A particularly challenging group among patients with coronary vasomotor disorders are those with coronary microvascular spasm. This is because microvascular spasm cannot be visualized in vivo in humans, and, thus, indirect evidence is needed. While current clinical assessment includes the reproduction of the patient’s symptoms as well as any ischemic ECG shifts during acetylcholine testing without documentation of epicardial spasm^5,12, more objective evidence for making the diagnosis may be useful. Takahashi et al.¹³ present the measurement of myocardial lactate production during spasm testing. In patients who fulfill the clinical criteria for microvascular spasm, coronary sinus blood sampling can reveal myocardial lactate production as more objective evidence for microvascular myocardial ischemia. However, this evidence comes at the cost of additional instrumentation of the coronary sinus. Moreover, there is some variability in the measurements, indicating that even patients who fulfill the clinical criteria for microvascular spasm may not all be the same when their coronary sinus blood samples are assessed.

Finally, the paper by Konst et al.¹⁴ describes current developments in measuring coronary blood flow and resistance. As mentioned above, these measurements can be done using the bolus-thermodilution technique. The quantification of the continuous thermodilution-derived absolute coronary blood flow and resistance might represent a diagnostic advance compared to the currently used standard physiologic measures. Although the continuous thermodilution technique is currently used only for research purposes and an additional microcatheter is needed for the measurements, the technique will contribute to a better understanding of microvascular dysfunction. Interestingly, it was recently shown that hyperemia due to the continuous infusion of saline in this setting can be mediated by hemolysis and adenosine diphosphate release from the erythrocytes¹⁵.

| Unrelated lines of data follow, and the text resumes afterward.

Lemma verified_run_follows_the_gate_witness :
  l_store duty_ledger = None
  /\ is_ok (finishVerifiedQueuedRun verifying0 (at_time 110) duty_queued duty_answer a_result no_usage [] duty_ledger).2 = true.
Proof.
  assert (l_store duty_ledger = None) as Hs by (vm_compute; reflexivity). split; [exact Hs|].
  assert (0 < unix (at_time 110)) as Hnow by (vm_compute; reflexivity).
  assert (ts_TaskID (qr_Task duty_queued) = "t1") as Ht by (vm_compute; reflexivity).
  assert (tr_RunID (qr_Run duty_queued) = "w1") as Hr by (vm_compute; reflexivity).
  exact (proj2 (proj2 (verified_run_follows_the_gate verifying0 (at_time 110) duty_queued duty_answer a_result no_usage []
    "t1" "w1" _ _ duty_task duty_run duty_ledger duty_ledger_ok Hnow
    (conj (or_introl eq_refl) (or_introl eq_refl)) on_duty1 Ht Hr) Hs)).
Defined.

(** The runner has no executor for reviews: the finish succeeds, and the task fails with
    its check still pending. *)
Example review_without_reviewer_fails_the_task :
  let l := (finishVerifiedQueuedRun verifying0 (at_time 110) duty_queued duty_answer a_result no_usage [] duty_ledger).1 in
  let task := le_Task (default no_entry (l_tasks l !! "t1")) in
  ts_Status task = TaskStatusFailed /\ map vc_Status (vs_Checks (ts_Verification task)) = [VerificationStatusPending].
Proof. vm_compute. by split. Qed.

(** Two calls of tools under one identifier leave one result, and a call without an
    identifier can take the place of one that has it. *)
Example tool_results_collide :
  let call id out := mkToolTrace id "t" None out "" in
  map (fun kv => (kv.1, tl_Output kv.2)) (map_to_list (tool_results_from 1 [call "a" "first"; call "a" "second"] ∅))
  = [("a", "second")]
  /\ map (fun kv => (kv.1, tl_Output kv.2)) (map_to_list (tool_results_from 1 [call "tool-2" "named"; call "" "unnamed"] ∅))
  = [("tool-2", "unnamed")].
Proof. vm_compute. by split. Qed.

Section Gate.
Context {S : Type} `{ListingLaws S}.
Implicit Types l : Ledger S.

(** ** Runs behind the gate *)

(** Which runs the runner takes. *)
Definition waiting (entry : RunEntry) (q : QueuedRun) : Prop :=
  tr_Status (qr_Run q) = TaskRunStatusQueued /\ taskRunnerSourceAllowed (re_Source entry) = true
  /\ qr_Run q = TaskRun_Normalize (re_Run entry) /\ blank (tr_RunID (qr_Run q)) = false.

Lemma prepareQueuedRun_spec entry l :
  ledger_ok l ->
  let '(l', o) := prepareQueuedRun entry l in
  ledger_ok l' /\ quiet l l' /\ (forall q, o = Some q -> waiting entry q).
Proof.
  intros Hok. unfold prepareQueuedRun.
  assert (ledger_ok l /\ quiet l l /\ forall q, None = Some q -> waiting entry q) as Hnone by done.
  destruct (blank (tr_RunID _) || blank _) eqn:Eb; [exact Hnone|]. apply orb_false_iff in Eb as [Eb _].
  destruct (String.eqb_spec (tr_Status (TaskRun_Normalize (re_Run entry))) TaskRunStatusQueued) as [Es|]; [|exact Hnone]. cbn [negb].
  destruct (taskRunnerSourceAllowed (re_Source entry)) eqn:Esrc; [|exact Hnone]. cbn [negb].
  destruct (GetTask_spec (tr_TaskID (TaskRun_Normalize (re_Run entry))) l Hok) as [Hok' HQ].
  destruct (GetTask _ l) as [l' [te|e]] eqn:E; cbn [fst snd] in *.
  - destruct (HQ _ eq_refl) as [_ Hq]. destruct (_ && _); (split; [done|]); (split; [exact Hq|]); intros q; [done|]. by intros [= <-].
  - split; [done|]. split; [|done]. revert E. unfold GetTask. destruct (l_tasks l !! _) eqn:E0; [done|].
    destruct (l_store l) as [s|]; [|by intros [= <- _]].
    destruct (LoadTask s _) as [s' [[e1|]|]]; try done; intros [= <- _]; apply store_quiet.
Qed.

Patients with ANOCA are frequently encountered in daily clinical practice. They should be managed according to the current guideline recommendations, and the underlying vasomotor disorder should be determined. This determination of the underlying disorder enables the use of targeted pharmacotherapy to improve the patient’s quality of life and symptoms. Future challenges are (a) the availability of diagnostic tools, (b) the simplification required for the use of these tools in routine invasive cardiology, and (c) the harmonization of diagnostic protocols. This methods collection may stimulate clinical research in this area but also help to understand the individual pros and cons of the different diagnostic approaches to eventually develop a unified protocol.